In a world full of broadband connections, it can be tempting to let your page weight to creep up a bit. While a bit more heft in a page is probably acceptable, it still is silly to write wasteful HTML. Wasteful HTML needlessly increasing bandwidth bills, increases load times, and can (depending on how it is done) increase the browser render times.
One of the things I noticed on a project that I am currently working on, is that the HTML generated dynamically is about three times as large (measured in KB) as it needs to be, primarily due to whitespace. It is not the kind of whitespace that HTML writers put in to make things easy like indentation. It is just wasteful whitespace. For example, in one generated table, for every table cell, there are about 40 lines with 30 – 50 spaces per line between the tags. On this particular page, just removing the uselessly generated whitespace would reduce the page weight by 50%. On the same page, there are tables with alternating row colors. Instead of defining two cell classes in an external style sheet which gets downloaded once as cached, and using the right class in the tag, the HTML writers used an inline style attribute on every row tag. Wasteful!
All said and done, this particular page is about three times as heavy as it needs to be, simply due to poor coding. And that does not even touch the JavaScript which could and should be stored in an external file. Another killer is that many dynamic Web pages are set to not be cacheable, which means that instead of being wasteful one, they are wasteful on every page view. I can understand that many dynamic pages should not be cached. But on these types of pages, it is especially crucial that the HTML be kept to an acceptable minimum.
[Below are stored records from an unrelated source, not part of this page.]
Lemma upgrade_missing_flags_of_pair_witness :
  exists out,
    AnomalyUpgradeMissing.get_score_df lost_example [3] [(2, 3)] = Returns out /\
    exists s_old s_new,
      getitem lost_example 2 = Returns s_old /\
      getitem lost_example 3 = Returns s_new /\
      forall i, (i < nrows lost_example)%nat ->
        cell out 3 i =
        Some (Some (if notnull (nth i s_old None) && isnull (nth i s_new None)
                    then 1 else 0)%Q).
Proof.
  destruct (upgrade_missing_flags_of_pair lost_example [3] [] [] 2 3) as [H _].
  - exact lost_example_well_formed.
  - now left.
  - intros p [].
  - eexists. split; [vm_compute; reflexivity|].
    apply H. vm_compute. reflexivity.
Defined.

(** * Further properties of the scoring core *)

(** ** Quantiles of a sorted sample *)

Lemma insert_Q_perm (x : Q) (l : list Q) : Permutation (insert_Q x l) (x :: l).
Proof.
  induction l as [|a l IH]; simpl; [reflexivity|].
  destruct (Qle_bool x a); [reflexivity|]. rewrite IH. apply perm_swap.
Qed.

Lemma sort_Q_perm (l : list Q) : Permutation (sort_Q l) l.
Proof.
  unfold sort_Q. induction l as [|a l IH]; simpl; [reflexivity|].
  rewrite insert_Q_perm. now constructor.
Qed.

Lemma insert_Q_sorted (x : Q) (l : list Q) :
  StronglySorted Qle l -> StronglySorted Qle (insert_Q x l).
Proof.
  induction l as [|a l IH]; intros Hs; simpl.
  - constructor; constructor.
  - apply StronglySorted_inv in Hs. destruct Hs as [Hs Hall].
    destruct (Qle_bool x a) eqn:Hle.
    + apply Qle_bool_iff in Hle.
      constructor; [constructor; assumption|].
      constructor; [exact Hle|].
      rewrite Forall_forall in *. intros z Hz.
      eapply Qle_trans; [exact Hle | now apply Hall].
    + constructor; [now apply IH|].
      rewrite Forall_forall in *. intros z Hz.
      apply (Permutation_in _ (insert_Q_perm x l)) in Hz.
      destruct Hz as [<-|Hz]; [|now apply Hall].
      apply Qlt_le_weak, Qnot_le_lt. intros H. apply Qle_bool_iff in H. congruence.
Qed.

Lemma sort_Q_sorted (l : list Q) : StronglySorted Qle (sort_Q l).
Proof.
  unfold sort_Q. induction l as [|a l IH]; simpl; [constructor|].
  now apply insert_Q_sorted.
Qed.

Lemma nth_sorted_le (l : list Q) (d : Q) (i j : nat) :
  StronglySorted Qle l -> (i <= j)%nat -> (j < length l)%nat ->
  (nth i l d <= nth j l d)%Q.
Proof.
  intros Hs Hij Hj. destruct (Nat.eq_dec i j) as [->|Hne]; [apply Qle_refl|].
  apply (StronglySorted_nth_error Qle l Hs i j); [lia| |];
    apply nth_error_nth'; lia.
Qed.

(** The linear interpolation lies between the two sample values it
    interpolates, and moves up with the quantile. *)
Lemma quantile_monotone (values : list Q) (q1 q2 : Q) (v1 v2 : Q) :
  (0 <= q1)%Q -> (q1 <= q2)%Q -> (q2 <= 1)%Q ->
  quantile values q1 = Some v1 -> quantile values q2 = Some v2 ->
  (v1 <= v2)%Q.
Proof.
  intros H0 H12 H1. unfold quantile.
  destruct values as [|v0 rest] eqn:Hvalues; [discriminate|]. rewrite <- Hvalues.
  set (sorted := sort_Q values).
  set (n := Z.of_nat (length values)).
  assert (Hn : 1 <= n) by (unfold n; rewrite Hvalues; simpl; lia).
  assert (Hlen : length sorted = length values)
    by (apply Permutation_length, sort_Q_perm).
  pose proof (sort_Q_sorted values) as Hsorted. fold sorted in Hsorted.
  set (h1 := (inject_Z (n - 1) * q1)%Q). set (h2 := (inject_Z (n - 1) * q2)%Q).
  assert (Hn1 : (0 <= inject_Z (n - 1))%Q).
  { change 0%Q with (inject_Z 0). rewrite <- Zle_Qle. lia. }
  assert (Hh1 : (0 <= h1)%Q) by (unfold h1; nra).
  assert (Hh12 : (h1 <= h2)%Q) by (unfold h1, h2; nra).
  assert (Hh2 : (h2 <= inject_Z (n - 1))%Q) by (unfold h2; nra).
  assert (Hfloor : forall h, (0 <= h)%Q -> (h <= inject_Z (n - 1))%Q ->
             0 <= Qfloor h <= n - 1 /\
             (0 <= h - inject_Z (Qfloor h))%Q /\ (h - inject_Z (Qfloor h) <= 1)%Q).
  { intros h Ha Hb. split; [split|split].
    - rewrite <- (Qfloor_Z 0). now apply Qfloor_resp_le.
    - rewrite <- (Qfloor_Z (n - 1)). now apply Qfloor_resp_le.
    - pose proof (Qfloor_le h). lra.
    - pose proof (Qlt_floor h) as Hlt. rewrite inject_Z_plus in Hlt.
      change (inject_Z 1) with 1%Q in Hlt. lra. }
  destruct (Hfloor h1 Hh1 (Qle_trans _ _ _ Hh12 Hh2)) as ([Ha1 Hb1] & Hf1 & Hg1).
  destruct (Hfloor h2 (Qle_trans _ _ _ Hh1 Hh12) Hh2) as ([Ha2 Hb2] & Hf2 & Hg2).
  pose proof (Qfloor_resp_le h1 h2 Hh12) as Hlo.
  set (lo1 := Qfloor h1) in *. set (lo2 := Qfloor h2) in *.
  assert (Hnth : forall a b, 0 <= a -> a <= b -> b <= n - 1 ->
             (nth (Z.to_nat a) sorted v0 <= nth (Z.to_nat b) sorted v0)%Q).
  { intros a b Ha Hab Hb. apply nth_sorted_le; [exact Hsorted|lia|].
    rewrite Hlen. unfold n in Hb. lia. }
  intros E1 E2. inversion E1 as [E1']. inversion E2 as [E2']. clear E1 E2 E1' E2'.
  pose proof (Hnth lo1 (Z.min (lo1 + 1) (n - 1)) Ha1 ltac:(lia) ltac:(lia)) as Hs1.
  pose proof (Hnth lo2 (Z.min (lo2 + 1) (n - 1)) Ha2 ltac:(lia) ltac:(lia)) as Hs2.
  destruct (Z.eq_dec lo1 lo2) as [Heq|Hne].
  - rewrite <- Heq in *.
    set (a := nth (Z.to_nat lo1) sorted v0) in *.
    set (b := nth (Z.to_nat (Z.min (lo1 + 1) (n - 1))) sorted v0) in *.
    nra.
  - pose proof (Hnth (Z.min (lo1 + 1) (n - 1)) lo2 ltac:(lia) ltac:(lia) ltac:(lia))
      as Hmid.
    set (a1 := nth (Z.to_nat lo1) sorted v0) in *.
    set (b1 := nth (Z.to_nat (Z.min (lo1 + 1) (n - 1))) sorted v0) in *.
    set (a2 := nth (Z.to_nat lo2) sorted v0) in *.
    set (b2 := nth (Z.to_nat (Z.min (lo2 + 1) (n - 1))) sorted v0) in *.
    nra.
Qed.

Lemma quantile_between (values : list Q) (q a b v : Q) :
  (forall x, In x values -> (a <= x)%Q /\ (x <= b)%Q) ->
  (0 <= q)%Q -> (q <= 1)%Q -> quantile values q = Some v ->
  (a <= v)%Q /\ (v <= b)%Q.
Proof.
  intros Hbound H0 H1. unfold quantile.
  destruct values as [|v0 rest] eqn:Hvalues; [discriminate|]. rewrite <- Hvalues.
  set (sorted := sort_Q values).
  set (n := Z.of_nat (length values)).
  assert (Hn : 1 <= n) by (unfold n; rewrite Hvalues; simpl; lia).
  assert (Hlen : length sorted = length values)
    by (apply Permutation_length, sort_Q_perm).
  set (h := (inject_Z (n - 1) * q)%Q).
  assert (Hn1 : (0 <= inject_Z (n - 1))%Q).
  { change 0%Q with (inject_Z 0). rewrite <- Zle_Qle. lia. }
  assert (Hh0 : (0 <= h)%Q) by (unfold h; nra).
  assert (Hh1 : (h <= inject_Z (n - 1))%Q) by (unfold h; nra).
  assert (Ha : 0 <= Qfloor h)
    by (rewrite <- (Qfloor_Z 0); now apply Qfloor_resp_le).
  assert (Hb : Qfloor h <= n - 1)
    by (rewrite <- (Qfloor_Z (n - 1)); now apply Qfloor_resp_le).
  assert (Hf0 : (0 <= h - inject_Z (Qfloor h))%Q) by (pose proof (Qfloor_le h); lra).
  assert (Hf1 : (h - inject_Z (Qfloor h) <= 1)%Q).
  { pose proof (Qlt_floor h) as Hlt. rewrite inject_Z_plus in Hlt.
    change (inject_Z 1) with 1%Q in Hlt. lra. }
  assert (Hin : forall k, 0 <= k -> k <= n - 1 ->
             (a <= nth (Z.to_nat k) sorted v0)%Q /\ (nth (Z.to_nat k) sorted v0 <= b)%Q).
  { intros k Hk0 Hk1. apply Hbound. rewrite <- Hvalues.
    apply (Permutation_in _ (sort_Q_perm values)). apply nth_In.
    fold sorted. rewrite Hlen. unfold n in Hk1. lia. }
  destruct (Hin (Qfloor h) Ha Hb) as [Hlo1 Hlo2].
  destruct (Hin (Z.min (Qfloor h + 1) (n - 1)) ltac:(lia) ltac:(lia)) as [Hhi1 Hhi2].
  set (x := nth (Z.to_nat (Qfloor h)) sorted v0) in *.
  set (y := nth (Z.to_nat (Z.min (Qfloor h + 1) (n - 1))) sorted v0) in *.
  set (f := (h - inject_Z (Qfloor h))%Q) in *.
  assert (P1 : (0 <= (x - a) * (1 - f))%Q) by (apply Qmult_le_0_compat; lra).
  assert (P2 : (0 <= (y - a) * f)%Q) by (apply Qmult_le_0_compat; lra).
  assert (P3 : (0 <= (b - x) * (1 - f))%Q) by (apply Qmult_le_0_compat; lra).
  assert (P4 : (0 <= (b - y) * f)%Q) by (apply Qmult_le_0_compat; lra).
  intros E. injection E as E. subst v. split; lra.
Qed.

Lemma nonzero_abs_values_nonneg (s : series) (x : Q) :
  In x (nonzero_abs_values s) -> (0 <= x)%Q.
Proof.
  unfold nonzero_abs_values. rewrite in_map_iff. intros (y & <- & _).
  apply Qabs_nonneg.
Qed.

Lemma estimate_bard_epsilon_value (s : series) (eps : Q) :
  estimate_bard_epsilon s = Returns (Some eps) ->
  exists q95 q05,
    quantile (nonzero_abs_values s) (95 # 100) = Some q95 /\
    quantile (nonzero_abs_values s) (5 # 100) = Some q05 /\
    eps = ((q95 - q05) / 10)%Q.
Proof.
  unfold estimate_bard_epsilon. rewrite positive_values_spec. intros H.
  destruct (quantile (nonzero_abs_values s) (95 # 100)) as [q95|]; [|discriminate].
  destruct (quantile (nonzero_abs_values s) (5 # 100)) as [q05|]; [|discriminate].
  exists q95, q05. simpl in H. inversion H. auto.
Qed.

Lemma estimate_bard_epsilon_bounds (s : series) (a b eps : Q) :
  (forall x, In x (nonzero_abs_values s) -> (a <= x)%Q /\ (x <= b)%Q) ->
  estimate_bard_epsilon s = Returns (Some eps) ->
  (0 <= eps)%Q /\ (eps <= (b - a) / 10)%Q.
Proof.
  intros Hbound Heps.
  destruct (estimate_bard_epsilon_value s eps Heps) as (q95 & q05 & H95 & H05 & ->).
  assert (Hmono : (q05 <= q95)%Q).
  { apply (quantile_monotone (nonzero_abs_values s) (5 # 100) (95 # 100));
      auto; discriminate. }
  destruct (quantile_between _ (95 # 100) a b q95 Hbound) as [_ Hhi];
    [discriminate | discriminate | exact H95 |].
  destruct (quantile_between _ (5 # 100) a b q05 Hbound) as [Hlo _];
    [discriminate | discriminate | exact H05 |].
  split.
  - apply Qle_shift_div_l; [reflexivity|]. lra.
  - apply Qle_shift_div_r; [reflexivity|].
    assert (E : ((b - a) / 10 * 10 == b - a)%Q) by (field). lra.
Qed.

(** ** Epsilon estimator: range, degenerate scale, ignored cells *)

(** X1: the estimate is NaN exactly when the series has no non-zero value;
    otherwise it is never negative, and at most a tenth of the spread of the
    non-zero absolute values. *)
Theorem estimate_bard_epsilon_range (s : series) (a b : Q) :
  (forall x, In x (nonzero_abs_values s) -> (a <= x)%Q /\ (x <= b)%Q) ->
  (estimate_bard_epsilon s = Returns None <-> nonzero_abs_values s = []) /\
  forall eps, estimate_bard_epsilon s = Returns (Some eps) ->
              (0 <= eps)%Q /\ (eps <= (b - a) / 10)%Q.
Proof.
  intros Hbound. split.
  - unfold estimate_bard_epsilon. rewrite positive_values_spec. split.
    + intros H. destruct (nonzero_abs_values s) as [|v l]; [reflexivity|].
      discriminate H.
    + intros ->. reflexivity.
  - intros eps Heps. now apply (estimate_bard_epsilon_bounds s a b).
Qed.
These kinds of coding practices are what separate the “shake ‘n bake‿ programmers from even the moderately decent ones. There is absolutely no acceptable excuse for this kind of coding. Not only is your HTML or templates more difficult to maintain, but all of the inline JavaScript and CSS styling discourages reuse, standardization, and other good habits. It also makes a site significantly harder to maintain. It makes for a miserable user experience. And it sends the bandwidth bills through the roof. Not only should you be writing better HTML, but if your Web server has the CPU power to spare, you should turn on HTTP compression. HTML compresses quite well. In addition, you may want to investigate a post-processing engine (again, CPU needed for this) that strips all unneeded whitespace, comments, and other cruft from your HTML output. Even if none of that is an option, consider using such a weight reducer at the time of deployment on your static pages and templates, to reduce the page weight. Such a system would probably be under ten lines of Perl to write; for this particular project, this ten line Perl script can save my employer probably 50% on their bandwidth bills for this particular project. Who can object to that?